* [Exercise instructions]: Copy out, from the entries below, each line that holds the string "full".

(Items listed in a dataset)
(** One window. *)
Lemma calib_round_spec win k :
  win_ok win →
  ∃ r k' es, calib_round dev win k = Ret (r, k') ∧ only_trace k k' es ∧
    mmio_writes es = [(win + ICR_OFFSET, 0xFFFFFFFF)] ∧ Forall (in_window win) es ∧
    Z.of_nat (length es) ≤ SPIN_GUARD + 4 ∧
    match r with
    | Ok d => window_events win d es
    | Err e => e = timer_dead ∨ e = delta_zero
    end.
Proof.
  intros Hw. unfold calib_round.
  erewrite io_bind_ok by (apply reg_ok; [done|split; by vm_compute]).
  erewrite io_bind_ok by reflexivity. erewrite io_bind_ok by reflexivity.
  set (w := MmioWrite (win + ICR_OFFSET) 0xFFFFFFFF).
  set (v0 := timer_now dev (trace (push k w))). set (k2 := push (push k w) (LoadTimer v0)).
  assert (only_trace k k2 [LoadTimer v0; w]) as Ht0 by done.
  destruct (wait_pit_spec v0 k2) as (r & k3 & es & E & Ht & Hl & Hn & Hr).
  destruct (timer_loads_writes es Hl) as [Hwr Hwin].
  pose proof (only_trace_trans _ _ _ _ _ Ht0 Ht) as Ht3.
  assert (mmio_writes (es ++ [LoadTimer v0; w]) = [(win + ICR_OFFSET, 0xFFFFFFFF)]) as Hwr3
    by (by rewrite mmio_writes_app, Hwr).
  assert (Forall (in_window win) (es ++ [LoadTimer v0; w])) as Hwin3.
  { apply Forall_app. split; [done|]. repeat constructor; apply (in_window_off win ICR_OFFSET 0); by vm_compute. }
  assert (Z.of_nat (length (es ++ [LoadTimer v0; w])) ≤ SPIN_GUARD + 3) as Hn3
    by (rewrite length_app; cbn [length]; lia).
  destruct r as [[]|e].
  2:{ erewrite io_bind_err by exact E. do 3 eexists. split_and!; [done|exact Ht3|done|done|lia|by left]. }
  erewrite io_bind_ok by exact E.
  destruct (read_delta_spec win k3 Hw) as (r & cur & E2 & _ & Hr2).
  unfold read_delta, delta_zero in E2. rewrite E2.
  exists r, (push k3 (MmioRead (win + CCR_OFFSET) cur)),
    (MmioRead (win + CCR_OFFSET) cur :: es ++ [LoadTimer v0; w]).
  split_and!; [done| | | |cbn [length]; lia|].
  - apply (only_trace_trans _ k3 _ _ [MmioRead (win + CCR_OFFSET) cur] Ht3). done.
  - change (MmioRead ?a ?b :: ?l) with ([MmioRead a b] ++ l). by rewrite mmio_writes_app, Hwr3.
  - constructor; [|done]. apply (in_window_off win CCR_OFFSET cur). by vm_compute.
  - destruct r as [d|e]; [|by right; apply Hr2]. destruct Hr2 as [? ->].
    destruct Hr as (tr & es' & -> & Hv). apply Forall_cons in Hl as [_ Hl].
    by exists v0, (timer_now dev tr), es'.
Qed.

...

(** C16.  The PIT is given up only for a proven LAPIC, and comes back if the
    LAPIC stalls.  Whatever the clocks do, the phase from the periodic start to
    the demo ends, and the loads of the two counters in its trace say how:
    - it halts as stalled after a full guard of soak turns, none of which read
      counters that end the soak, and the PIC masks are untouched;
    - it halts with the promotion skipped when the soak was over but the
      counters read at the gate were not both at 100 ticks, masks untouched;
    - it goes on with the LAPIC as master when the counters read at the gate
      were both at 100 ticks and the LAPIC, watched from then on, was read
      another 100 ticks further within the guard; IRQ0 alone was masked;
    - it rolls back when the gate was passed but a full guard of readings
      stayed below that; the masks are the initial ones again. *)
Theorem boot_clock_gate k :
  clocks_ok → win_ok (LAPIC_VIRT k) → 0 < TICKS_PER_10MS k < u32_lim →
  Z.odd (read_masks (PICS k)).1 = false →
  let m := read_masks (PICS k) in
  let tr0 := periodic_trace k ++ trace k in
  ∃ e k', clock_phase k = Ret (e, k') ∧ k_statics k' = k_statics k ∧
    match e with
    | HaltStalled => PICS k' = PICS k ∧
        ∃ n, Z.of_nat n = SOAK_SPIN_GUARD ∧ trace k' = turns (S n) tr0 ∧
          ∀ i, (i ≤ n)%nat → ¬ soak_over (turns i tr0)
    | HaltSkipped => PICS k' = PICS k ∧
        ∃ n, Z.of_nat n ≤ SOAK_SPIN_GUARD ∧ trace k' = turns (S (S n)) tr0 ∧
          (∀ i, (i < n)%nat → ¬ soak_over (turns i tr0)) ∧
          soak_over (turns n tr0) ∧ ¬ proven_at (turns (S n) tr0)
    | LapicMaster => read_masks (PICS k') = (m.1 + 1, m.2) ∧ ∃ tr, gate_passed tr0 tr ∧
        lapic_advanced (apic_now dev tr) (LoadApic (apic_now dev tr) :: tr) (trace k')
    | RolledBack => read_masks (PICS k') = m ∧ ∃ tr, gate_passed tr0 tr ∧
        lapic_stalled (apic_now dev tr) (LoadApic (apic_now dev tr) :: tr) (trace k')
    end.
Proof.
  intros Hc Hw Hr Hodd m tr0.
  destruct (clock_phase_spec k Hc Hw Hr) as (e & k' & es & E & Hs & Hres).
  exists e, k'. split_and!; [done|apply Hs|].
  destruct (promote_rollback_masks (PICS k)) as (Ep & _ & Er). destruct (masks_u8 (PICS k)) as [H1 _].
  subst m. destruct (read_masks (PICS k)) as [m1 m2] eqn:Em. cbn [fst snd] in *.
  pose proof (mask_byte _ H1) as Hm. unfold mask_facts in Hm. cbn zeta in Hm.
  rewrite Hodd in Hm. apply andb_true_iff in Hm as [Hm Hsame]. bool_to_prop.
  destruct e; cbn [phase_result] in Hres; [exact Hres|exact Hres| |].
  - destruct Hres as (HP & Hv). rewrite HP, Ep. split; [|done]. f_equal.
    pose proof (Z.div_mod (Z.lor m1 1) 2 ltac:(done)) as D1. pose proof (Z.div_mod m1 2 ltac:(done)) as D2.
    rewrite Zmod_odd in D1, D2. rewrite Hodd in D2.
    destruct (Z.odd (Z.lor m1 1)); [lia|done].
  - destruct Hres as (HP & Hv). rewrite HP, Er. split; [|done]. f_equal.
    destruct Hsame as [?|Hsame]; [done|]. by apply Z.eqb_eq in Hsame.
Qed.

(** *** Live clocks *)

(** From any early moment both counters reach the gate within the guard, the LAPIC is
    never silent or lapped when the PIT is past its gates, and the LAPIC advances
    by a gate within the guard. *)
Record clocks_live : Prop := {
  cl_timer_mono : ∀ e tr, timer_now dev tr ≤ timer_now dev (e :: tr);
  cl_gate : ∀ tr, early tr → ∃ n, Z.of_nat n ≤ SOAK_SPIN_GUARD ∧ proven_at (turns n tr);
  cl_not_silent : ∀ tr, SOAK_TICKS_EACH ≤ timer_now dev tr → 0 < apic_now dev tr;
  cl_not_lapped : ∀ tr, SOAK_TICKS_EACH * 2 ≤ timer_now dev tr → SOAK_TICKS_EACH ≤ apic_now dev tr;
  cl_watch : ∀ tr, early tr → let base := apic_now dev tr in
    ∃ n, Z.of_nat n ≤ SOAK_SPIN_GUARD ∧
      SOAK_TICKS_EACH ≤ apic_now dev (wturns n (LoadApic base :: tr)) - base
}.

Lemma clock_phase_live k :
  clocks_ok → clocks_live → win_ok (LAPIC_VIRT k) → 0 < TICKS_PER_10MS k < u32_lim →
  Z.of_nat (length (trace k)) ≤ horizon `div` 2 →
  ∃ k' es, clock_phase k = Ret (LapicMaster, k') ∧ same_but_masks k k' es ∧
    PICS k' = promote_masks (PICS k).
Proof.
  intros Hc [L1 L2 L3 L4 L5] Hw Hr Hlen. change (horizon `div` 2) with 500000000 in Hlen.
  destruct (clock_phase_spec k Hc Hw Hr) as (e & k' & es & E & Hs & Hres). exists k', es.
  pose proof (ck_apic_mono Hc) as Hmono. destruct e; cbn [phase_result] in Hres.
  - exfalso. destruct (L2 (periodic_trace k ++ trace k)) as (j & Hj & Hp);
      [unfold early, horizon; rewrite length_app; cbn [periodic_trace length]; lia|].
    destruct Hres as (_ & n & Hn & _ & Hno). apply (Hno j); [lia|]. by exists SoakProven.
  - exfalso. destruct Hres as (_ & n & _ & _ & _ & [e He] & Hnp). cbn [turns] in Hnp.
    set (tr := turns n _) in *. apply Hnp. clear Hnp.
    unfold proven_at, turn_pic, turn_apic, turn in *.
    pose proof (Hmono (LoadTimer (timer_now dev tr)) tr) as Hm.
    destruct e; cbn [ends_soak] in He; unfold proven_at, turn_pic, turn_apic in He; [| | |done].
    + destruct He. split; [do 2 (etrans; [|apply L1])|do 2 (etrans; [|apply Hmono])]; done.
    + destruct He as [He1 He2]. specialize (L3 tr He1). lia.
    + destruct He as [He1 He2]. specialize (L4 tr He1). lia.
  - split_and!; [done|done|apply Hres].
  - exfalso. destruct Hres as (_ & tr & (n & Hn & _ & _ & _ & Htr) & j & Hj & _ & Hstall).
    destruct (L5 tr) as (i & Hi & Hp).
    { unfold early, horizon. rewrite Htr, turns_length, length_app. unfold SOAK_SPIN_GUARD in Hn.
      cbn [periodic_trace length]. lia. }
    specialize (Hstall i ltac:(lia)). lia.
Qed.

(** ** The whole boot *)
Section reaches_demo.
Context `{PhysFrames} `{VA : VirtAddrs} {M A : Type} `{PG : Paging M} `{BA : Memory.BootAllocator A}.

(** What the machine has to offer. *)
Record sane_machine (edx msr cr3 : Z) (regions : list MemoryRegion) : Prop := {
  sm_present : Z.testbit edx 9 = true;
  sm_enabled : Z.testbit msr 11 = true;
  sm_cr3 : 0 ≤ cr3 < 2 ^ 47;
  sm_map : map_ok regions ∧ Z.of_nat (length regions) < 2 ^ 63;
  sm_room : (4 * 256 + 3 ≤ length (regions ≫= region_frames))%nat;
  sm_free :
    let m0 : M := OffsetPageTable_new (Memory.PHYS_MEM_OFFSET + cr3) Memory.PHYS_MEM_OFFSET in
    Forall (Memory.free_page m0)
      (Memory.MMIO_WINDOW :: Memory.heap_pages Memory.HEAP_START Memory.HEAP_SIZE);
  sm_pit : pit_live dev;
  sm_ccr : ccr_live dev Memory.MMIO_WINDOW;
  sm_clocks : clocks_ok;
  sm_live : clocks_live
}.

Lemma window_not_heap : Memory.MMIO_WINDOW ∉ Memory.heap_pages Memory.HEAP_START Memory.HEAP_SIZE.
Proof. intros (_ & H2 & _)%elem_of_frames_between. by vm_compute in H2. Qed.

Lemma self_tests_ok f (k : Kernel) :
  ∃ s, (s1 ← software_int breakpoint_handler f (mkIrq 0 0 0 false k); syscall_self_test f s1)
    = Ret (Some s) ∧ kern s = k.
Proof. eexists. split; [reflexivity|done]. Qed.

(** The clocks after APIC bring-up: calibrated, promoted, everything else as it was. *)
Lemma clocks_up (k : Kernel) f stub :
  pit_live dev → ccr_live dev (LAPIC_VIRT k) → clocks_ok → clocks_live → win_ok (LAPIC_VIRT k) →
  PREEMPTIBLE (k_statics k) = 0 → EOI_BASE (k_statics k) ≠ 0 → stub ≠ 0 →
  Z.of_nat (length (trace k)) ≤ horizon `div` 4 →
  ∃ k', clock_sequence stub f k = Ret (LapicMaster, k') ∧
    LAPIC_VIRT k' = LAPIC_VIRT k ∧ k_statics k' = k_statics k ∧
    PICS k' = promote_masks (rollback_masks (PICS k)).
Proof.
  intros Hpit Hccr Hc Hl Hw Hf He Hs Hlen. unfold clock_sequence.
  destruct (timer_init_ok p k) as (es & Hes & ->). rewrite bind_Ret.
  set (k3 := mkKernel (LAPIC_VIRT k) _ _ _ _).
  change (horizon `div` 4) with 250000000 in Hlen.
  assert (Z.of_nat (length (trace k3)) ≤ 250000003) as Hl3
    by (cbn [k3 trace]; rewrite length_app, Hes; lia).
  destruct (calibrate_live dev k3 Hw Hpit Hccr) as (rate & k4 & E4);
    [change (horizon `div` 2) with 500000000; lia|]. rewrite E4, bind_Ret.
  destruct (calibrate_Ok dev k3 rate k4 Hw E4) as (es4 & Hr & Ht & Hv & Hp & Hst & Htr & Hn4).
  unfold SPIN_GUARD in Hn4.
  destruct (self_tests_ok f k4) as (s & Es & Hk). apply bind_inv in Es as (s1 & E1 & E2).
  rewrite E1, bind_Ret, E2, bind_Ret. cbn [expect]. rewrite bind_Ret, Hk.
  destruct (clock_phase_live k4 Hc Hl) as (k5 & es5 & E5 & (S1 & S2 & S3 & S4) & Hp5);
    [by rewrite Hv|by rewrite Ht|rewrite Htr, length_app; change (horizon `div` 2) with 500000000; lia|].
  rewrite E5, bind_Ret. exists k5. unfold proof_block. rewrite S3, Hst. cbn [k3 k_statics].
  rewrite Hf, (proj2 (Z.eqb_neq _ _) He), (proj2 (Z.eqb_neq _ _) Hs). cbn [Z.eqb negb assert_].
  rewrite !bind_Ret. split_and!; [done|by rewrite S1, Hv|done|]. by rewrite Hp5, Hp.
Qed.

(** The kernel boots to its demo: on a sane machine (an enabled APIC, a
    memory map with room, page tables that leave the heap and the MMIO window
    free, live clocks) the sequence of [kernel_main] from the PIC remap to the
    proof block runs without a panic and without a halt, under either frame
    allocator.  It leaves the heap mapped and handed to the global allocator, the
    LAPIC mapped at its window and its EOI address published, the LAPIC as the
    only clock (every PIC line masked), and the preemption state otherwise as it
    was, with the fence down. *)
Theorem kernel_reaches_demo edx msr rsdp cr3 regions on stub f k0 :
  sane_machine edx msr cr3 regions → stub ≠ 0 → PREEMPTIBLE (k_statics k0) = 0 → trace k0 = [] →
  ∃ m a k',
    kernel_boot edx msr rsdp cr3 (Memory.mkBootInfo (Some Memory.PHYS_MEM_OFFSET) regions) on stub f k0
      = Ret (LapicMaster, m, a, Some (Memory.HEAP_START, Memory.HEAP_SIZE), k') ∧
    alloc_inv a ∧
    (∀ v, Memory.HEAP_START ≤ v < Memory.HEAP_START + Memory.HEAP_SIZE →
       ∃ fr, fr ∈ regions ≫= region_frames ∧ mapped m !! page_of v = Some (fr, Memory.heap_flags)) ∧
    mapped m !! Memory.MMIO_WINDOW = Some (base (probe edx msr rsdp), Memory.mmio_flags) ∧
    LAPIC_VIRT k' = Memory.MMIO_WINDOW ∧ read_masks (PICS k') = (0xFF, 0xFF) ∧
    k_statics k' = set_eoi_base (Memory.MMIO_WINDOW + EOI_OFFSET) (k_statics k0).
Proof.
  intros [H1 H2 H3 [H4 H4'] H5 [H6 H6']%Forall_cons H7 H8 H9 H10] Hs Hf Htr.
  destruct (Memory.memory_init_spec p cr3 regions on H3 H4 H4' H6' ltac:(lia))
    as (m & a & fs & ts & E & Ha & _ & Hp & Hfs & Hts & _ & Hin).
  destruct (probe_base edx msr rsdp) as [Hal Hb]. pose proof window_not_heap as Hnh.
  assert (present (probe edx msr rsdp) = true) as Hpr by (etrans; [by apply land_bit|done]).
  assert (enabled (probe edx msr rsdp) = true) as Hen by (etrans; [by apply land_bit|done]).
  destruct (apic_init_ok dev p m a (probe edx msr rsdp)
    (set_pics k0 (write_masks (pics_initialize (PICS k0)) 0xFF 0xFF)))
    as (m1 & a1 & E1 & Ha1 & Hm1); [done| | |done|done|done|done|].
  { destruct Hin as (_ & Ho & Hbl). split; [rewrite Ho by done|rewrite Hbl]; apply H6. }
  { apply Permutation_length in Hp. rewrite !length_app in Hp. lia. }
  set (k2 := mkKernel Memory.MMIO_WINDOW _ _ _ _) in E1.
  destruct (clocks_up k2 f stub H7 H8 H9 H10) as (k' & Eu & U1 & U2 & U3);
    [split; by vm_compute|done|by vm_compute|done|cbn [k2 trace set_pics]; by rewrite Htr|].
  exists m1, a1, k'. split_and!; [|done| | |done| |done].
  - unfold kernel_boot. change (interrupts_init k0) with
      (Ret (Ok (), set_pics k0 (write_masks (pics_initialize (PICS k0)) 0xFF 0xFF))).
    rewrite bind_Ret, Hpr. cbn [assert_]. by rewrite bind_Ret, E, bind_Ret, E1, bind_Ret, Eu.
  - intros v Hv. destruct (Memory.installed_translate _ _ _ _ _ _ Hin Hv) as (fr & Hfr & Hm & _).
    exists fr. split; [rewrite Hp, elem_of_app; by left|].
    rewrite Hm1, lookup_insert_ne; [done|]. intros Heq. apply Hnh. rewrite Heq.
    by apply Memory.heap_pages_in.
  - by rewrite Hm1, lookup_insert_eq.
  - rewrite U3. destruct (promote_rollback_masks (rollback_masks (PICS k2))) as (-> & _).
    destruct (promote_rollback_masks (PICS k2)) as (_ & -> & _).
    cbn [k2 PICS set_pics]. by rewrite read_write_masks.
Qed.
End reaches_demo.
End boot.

* [Solved problem]:
    - it halts as stalled after a full guard of soak turns, none of which read
    - it rolls back when the gate was passed but a full guard of readings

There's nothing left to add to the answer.